▸ Task to complete: Reproduce each line of the entries that carries "contradiction".

....

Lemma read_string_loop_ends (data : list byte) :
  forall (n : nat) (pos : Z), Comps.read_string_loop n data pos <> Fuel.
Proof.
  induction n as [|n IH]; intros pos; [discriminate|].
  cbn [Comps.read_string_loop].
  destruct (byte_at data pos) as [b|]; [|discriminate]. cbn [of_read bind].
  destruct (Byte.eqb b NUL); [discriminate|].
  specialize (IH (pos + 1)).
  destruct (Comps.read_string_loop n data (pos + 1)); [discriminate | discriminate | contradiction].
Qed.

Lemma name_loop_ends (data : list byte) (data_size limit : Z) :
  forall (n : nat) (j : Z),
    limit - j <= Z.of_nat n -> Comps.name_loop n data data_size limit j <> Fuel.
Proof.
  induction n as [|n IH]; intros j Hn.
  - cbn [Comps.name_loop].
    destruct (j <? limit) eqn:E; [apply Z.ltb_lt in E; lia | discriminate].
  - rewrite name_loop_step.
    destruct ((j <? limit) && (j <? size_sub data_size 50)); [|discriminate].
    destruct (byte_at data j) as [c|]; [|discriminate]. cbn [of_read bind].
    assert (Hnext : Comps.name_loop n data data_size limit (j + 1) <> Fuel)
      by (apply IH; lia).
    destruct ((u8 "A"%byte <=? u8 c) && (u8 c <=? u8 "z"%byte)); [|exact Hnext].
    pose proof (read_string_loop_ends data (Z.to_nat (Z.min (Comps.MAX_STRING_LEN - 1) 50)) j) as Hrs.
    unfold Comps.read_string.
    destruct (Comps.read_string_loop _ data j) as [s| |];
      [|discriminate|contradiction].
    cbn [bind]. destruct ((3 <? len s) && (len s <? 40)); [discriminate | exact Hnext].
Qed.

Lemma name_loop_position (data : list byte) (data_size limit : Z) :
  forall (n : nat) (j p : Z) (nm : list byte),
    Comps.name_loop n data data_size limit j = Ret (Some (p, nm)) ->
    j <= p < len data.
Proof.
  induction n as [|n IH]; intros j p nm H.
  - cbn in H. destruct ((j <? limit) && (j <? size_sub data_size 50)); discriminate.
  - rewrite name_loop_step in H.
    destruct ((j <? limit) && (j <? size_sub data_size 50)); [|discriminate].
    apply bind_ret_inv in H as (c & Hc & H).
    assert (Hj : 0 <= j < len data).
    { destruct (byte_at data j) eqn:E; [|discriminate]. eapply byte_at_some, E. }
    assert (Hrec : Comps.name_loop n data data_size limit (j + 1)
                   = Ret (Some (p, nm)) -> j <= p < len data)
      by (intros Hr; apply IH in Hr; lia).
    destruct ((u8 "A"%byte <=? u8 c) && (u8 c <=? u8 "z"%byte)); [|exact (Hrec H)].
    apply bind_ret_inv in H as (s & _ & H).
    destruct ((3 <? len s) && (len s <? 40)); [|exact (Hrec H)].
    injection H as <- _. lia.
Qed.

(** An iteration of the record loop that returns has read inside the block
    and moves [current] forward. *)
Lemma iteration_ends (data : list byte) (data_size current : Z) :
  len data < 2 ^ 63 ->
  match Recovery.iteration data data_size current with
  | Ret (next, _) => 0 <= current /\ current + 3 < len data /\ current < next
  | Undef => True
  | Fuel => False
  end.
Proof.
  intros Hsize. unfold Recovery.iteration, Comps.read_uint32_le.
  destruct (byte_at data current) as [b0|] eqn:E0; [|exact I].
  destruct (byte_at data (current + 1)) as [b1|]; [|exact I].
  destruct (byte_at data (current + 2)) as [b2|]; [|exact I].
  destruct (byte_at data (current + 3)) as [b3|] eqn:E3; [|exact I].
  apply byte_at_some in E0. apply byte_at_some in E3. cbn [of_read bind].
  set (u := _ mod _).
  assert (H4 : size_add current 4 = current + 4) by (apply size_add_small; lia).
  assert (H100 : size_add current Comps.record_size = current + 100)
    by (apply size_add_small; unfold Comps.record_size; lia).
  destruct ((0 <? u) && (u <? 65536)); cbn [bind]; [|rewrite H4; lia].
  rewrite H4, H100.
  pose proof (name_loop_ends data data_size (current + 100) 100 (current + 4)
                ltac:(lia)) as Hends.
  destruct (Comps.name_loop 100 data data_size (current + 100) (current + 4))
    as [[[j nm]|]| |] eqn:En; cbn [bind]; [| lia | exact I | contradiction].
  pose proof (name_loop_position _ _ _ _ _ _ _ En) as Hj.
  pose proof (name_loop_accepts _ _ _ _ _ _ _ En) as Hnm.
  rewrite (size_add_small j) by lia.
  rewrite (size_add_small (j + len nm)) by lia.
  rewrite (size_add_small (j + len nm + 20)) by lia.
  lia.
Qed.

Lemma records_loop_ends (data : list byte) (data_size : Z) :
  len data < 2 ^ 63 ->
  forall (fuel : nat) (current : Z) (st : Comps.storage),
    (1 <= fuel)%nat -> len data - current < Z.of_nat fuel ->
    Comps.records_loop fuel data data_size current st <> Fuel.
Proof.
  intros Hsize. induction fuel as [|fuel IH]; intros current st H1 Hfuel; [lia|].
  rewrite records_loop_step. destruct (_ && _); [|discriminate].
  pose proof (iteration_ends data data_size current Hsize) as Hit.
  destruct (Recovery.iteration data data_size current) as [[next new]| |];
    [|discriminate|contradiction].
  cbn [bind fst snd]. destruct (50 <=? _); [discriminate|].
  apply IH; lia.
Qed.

....

▸ Answer to this exercise:
  destruct (Comps.read_string_loop n data (pos + 1)); [discriminate | discriminate | contradiction].
      [|discriminate|contradiction].
    as [[[j nm]|]| |] eqn:En; cbn [bind]; [| lia | exact I | contradiction].
    [|discriminate|contradiction].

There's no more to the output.